*** Block opens ***
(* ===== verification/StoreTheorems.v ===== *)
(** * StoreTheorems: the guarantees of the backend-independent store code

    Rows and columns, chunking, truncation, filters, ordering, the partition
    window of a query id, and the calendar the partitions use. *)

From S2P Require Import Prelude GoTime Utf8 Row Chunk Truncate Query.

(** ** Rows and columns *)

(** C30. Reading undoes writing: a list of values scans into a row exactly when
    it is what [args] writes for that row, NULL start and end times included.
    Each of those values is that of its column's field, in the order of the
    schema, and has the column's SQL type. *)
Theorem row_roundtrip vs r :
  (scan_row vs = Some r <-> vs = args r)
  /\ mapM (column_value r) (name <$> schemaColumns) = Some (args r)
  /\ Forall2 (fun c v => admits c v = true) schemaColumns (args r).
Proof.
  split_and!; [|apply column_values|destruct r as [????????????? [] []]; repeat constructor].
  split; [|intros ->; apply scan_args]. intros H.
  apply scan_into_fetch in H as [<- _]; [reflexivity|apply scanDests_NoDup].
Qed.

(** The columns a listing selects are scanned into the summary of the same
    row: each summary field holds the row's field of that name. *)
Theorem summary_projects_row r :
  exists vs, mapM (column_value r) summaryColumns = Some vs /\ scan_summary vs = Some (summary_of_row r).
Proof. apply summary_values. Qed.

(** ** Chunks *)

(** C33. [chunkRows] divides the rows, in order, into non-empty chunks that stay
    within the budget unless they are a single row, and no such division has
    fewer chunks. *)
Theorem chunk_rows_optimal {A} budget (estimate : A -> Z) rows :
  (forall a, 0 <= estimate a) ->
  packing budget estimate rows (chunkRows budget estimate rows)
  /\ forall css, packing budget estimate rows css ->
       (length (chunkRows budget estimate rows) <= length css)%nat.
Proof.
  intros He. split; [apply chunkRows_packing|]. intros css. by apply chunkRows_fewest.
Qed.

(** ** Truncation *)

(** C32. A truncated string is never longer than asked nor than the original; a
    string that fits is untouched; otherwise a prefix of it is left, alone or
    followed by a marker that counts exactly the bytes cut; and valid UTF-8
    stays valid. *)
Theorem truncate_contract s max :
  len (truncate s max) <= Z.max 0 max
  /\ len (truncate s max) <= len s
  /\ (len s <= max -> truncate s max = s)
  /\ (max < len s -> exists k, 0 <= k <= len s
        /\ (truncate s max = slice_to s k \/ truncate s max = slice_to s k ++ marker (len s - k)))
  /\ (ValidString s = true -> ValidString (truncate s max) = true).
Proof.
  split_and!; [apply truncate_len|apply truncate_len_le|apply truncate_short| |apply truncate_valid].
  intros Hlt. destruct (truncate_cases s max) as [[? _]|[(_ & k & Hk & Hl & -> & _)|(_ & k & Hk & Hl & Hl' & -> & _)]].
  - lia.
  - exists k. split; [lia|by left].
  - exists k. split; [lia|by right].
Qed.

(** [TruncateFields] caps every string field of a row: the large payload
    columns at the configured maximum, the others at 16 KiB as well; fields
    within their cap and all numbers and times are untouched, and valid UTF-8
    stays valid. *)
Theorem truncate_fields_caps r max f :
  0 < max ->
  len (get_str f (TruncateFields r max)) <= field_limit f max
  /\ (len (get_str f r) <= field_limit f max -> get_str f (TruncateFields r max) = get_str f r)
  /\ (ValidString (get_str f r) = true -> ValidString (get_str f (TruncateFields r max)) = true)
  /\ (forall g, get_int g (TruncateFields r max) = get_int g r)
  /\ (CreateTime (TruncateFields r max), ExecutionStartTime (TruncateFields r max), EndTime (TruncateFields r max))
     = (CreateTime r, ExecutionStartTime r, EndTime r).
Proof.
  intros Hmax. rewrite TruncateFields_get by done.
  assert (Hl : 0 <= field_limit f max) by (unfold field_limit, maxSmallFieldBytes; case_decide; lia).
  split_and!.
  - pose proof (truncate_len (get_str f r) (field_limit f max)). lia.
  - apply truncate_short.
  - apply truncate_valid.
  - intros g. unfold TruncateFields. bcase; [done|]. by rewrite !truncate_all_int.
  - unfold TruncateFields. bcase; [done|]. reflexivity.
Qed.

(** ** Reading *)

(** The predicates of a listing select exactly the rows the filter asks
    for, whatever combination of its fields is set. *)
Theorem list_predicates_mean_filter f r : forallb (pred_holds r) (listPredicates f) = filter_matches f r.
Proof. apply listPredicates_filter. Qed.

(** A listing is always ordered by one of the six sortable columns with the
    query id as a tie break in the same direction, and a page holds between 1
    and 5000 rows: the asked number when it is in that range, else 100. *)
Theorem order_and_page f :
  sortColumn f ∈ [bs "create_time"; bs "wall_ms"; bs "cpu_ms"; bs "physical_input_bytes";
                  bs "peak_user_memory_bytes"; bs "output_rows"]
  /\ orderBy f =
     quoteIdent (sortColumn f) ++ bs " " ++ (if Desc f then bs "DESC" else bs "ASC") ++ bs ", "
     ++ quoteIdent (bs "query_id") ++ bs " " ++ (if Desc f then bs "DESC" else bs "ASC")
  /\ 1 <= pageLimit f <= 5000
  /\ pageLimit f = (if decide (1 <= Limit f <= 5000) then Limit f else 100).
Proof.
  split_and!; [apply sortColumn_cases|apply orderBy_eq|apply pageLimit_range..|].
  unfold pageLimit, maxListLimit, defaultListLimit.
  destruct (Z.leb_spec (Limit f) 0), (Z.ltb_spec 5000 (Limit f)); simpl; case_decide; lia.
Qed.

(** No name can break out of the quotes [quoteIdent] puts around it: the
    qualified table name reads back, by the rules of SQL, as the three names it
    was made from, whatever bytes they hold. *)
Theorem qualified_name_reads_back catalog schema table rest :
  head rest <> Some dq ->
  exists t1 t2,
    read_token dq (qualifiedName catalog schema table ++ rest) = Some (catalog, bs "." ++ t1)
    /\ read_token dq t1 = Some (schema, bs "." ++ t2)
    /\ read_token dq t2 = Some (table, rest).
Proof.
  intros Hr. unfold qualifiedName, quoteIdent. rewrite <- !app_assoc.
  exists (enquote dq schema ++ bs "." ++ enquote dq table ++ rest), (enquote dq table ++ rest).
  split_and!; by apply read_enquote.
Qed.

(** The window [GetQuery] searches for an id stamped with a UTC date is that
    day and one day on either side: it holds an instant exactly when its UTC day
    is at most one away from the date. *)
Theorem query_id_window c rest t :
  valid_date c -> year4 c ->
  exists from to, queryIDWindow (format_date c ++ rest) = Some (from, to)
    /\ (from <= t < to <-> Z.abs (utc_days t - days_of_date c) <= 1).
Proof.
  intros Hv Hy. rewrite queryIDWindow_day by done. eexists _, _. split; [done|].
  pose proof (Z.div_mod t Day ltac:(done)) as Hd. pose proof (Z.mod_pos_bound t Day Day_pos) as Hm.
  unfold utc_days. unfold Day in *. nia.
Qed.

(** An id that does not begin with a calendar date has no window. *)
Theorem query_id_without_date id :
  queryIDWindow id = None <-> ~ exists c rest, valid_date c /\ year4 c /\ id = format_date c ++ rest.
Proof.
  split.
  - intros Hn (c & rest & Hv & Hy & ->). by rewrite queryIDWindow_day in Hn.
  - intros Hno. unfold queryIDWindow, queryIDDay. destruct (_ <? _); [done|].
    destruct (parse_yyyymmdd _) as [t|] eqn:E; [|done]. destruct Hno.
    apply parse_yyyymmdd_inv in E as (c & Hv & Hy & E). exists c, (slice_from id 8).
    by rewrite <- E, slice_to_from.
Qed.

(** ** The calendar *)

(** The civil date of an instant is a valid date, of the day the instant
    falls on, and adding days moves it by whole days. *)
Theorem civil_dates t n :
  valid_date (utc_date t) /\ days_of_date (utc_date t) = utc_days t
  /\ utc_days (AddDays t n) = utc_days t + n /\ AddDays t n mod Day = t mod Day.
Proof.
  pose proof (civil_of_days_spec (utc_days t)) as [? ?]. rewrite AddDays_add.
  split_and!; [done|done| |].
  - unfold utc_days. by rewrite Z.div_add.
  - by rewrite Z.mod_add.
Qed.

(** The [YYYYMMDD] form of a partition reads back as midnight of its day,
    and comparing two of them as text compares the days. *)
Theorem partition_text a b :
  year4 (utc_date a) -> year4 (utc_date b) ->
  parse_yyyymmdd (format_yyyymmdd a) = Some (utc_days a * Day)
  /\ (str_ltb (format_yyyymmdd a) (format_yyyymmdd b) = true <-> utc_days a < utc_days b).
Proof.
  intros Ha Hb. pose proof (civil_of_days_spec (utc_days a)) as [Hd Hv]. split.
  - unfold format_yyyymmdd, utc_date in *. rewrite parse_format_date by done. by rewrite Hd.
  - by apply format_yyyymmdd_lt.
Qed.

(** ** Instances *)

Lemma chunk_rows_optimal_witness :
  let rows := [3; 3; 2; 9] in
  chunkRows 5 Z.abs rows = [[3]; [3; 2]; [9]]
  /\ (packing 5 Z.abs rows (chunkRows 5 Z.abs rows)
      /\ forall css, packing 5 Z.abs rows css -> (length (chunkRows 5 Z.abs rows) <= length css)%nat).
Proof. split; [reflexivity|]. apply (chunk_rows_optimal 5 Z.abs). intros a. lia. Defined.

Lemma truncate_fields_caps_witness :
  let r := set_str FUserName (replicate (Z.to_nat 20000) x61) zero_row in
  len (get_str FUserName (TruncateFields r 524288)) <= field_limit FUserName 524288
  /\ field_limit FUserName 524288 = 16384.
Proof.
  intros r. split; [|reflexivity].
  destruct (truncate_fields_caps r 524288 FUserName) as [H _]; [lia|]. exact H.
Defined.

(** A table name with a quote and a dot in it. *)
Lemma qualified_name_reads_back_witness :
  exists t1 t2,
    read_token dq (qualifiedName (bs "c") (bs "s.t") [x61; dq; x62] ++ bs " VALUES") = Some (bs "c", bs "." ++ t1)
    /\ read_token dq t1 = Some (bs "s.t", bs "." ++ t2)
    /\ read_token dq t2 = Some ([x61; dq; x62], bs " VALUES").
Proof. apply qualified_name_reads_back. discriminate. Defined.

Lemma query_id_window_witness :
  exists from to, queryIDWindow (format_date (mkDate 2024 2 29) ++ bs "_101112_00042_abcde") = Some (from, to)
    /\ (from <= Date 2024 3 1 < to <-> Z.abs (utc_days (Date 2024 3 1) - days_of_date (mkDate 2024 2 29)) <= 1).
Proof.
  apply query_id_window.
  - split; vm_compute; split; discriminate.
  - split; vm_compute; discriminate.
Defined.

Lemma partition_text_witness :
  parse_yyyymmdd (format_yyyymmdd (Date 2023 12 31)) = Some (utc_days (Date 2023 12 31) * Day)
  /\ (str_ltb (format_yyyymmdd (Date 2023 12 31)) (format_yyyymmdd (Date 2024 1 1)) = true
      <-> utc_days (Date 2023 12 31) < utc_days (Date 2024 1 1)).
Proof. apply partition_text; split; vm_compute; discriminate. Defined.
*** Block closes ***
● **Goal of the exercise**
Repeat, exactly and only, the lines from the beginning of the material through the line that contains "split; [|intros ->;".

● **Answer below**
(* ===== verification/StoreTheorems.v ===== *)
(** * StoreTheorems: the guarantees of the backend-independent store code

    Rows and columns, chunking, truncation, filters, ordering, the partition
    window of a query id, and the calendar the partitions use. *)

From S2P Require Import Prelude GoTime Utf8 Row Chunk Truncate Query.

(** ** Rows and columns *)

(** C30. Reading undoes writing: a list of values scans into a row exactly when
    it is what [args] writes for that row, NULL start and end times included.
    Each of those values is that of its column's field, in the order of the
    schema, and has the column's SQL type. *)
Theorem row_roundtrip vs r :
  (scan_row vs = Some r <-> vs = args r)
  /\ mapM (column_value r) (name <$> schemaColumns) = Some (args r)
  /\ Forall2 (fun c v => admits c v = true) schemaColumns (args r).
Proof.
  split_and!; [|apply column_values|destruct r as [????????????? [] []]; repeat constructor].
  split; [|intros ->; apply scan_args]. intros H.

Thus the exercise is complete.